Check each line of the entries below for the word "with", then state how many lines have it and nothing more.

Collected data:
*** Begin section ***

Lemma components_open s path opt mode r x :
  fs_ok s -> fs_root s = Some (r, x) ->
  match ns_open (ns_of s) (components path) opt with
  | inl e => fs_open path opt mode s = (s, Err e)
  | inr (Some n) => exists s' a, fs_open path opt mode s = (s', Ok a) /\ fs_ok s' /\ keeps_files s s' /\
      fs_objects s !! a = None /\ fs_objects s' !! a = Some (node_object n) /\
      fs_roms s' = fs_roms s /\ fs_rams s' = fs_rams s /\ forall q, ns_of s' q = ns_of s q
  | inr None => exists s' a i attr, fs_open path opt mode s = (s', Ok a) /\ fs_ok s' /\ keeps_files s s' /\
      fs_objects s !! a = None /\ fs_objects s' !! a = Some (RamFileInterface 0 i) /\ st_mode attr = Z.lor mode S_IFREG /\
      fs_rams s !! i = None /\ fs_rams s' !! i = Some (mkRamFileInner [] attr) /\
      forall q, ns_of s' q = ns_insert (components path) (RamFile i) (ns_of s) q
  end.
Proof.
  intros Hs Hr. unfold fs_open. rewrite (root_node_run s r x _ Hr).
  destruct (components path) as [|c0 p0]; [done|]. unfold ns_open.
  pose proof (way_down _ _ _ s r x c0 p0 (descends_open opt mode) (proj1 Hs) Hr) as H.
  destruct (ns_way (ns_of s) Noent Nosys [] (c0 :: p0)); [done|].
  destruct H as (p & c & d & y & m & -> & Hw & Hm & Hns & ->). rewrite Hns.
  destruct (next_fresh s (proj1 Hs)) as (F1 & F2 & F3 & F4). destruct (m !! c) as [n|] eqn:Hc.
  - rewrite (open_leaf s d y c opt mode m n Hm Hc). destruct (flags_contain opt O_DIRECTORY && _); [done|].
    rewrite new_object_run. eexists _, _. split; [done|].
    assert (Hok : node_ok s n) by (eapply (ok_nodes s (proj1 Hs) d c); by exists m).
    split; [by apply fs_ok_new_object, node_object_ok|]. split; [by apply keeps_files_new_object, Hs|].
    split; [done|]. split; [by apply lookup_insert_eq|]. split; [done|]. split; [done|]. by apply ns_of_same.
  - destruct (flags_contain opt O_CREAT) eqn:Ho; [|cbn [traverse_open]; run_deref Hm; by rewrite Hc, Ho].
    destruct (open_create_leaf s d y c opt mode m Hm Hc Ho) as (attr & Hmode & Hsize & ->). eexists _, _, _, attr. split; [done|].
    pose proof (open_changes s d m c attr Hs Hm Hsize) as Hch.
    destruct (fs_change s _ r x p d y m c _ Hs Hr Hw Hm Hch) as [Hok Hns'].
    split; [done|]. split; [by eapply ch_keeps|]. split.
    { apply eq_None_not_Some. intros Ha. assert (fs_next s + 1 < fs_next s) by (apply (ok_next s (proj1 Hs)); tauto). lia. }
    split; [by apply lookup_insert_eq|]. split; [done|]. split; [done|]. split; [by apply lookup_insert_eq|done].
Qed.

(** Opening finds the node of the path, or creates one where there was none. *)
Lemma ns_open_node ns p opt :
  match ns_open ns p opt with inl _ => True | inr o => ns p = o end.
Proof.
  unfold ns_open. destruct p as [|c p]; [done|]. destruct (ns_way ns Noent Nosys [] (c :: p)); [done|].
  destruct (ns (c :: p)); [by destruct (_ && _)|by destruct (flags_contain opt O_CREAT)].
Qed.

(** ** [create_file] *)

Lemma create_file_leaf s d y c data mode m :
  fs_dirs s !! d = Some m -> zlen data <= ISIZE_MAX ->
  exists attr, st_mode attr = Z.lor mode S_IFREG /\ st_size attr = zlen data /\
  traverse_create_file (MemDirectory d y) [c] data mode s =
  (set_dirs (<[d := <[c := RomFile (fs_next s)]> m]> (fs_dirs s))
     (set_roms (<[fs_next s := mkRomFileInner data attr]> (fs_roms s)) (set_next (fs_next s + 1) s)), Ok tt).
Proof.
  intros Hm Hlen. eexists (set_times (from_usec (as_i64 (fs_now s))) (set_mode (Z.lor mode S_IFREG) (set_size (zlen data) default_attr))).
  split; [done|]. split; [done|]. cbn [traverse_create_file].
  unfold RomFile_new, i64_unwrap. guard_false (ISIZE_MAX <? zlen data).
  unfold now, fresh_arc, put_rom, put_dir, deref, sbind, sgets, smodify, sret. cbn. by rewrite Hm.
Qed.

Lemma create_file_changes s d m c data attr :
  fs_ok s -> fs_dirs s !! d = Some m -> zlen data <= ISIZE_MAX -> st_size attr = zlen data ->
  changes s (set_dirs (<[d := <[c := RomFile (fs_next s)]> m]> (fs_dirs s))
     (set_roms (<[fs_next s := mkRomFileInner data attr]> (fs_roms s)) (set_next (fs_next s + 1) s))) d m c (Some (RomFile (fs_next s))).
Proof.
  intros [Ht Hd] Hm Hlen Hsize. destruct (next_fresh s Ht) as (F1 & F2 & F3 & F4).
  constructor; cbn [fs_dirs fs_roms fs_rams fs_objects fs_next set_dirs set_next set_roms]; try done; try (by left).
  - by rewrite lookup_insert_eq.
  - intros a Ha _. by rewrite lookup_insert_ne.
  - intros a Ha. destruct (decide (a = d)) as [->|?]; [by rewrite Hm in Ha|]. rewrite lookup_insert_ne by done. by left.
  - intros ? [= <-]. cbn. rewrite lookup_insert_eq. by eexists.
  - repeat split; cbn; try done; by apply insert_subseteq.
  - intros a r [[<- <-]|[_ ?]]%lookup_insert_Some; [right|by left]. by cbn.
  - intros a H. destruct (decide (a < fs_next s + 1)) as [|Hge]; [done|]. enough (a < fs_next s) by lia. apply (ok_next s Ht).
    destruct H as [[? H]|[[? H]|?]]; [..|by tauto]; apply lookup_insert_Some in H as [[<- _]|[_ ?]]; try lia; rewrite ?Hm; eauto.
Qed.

*** End section ***

FINAL ANSWER: 2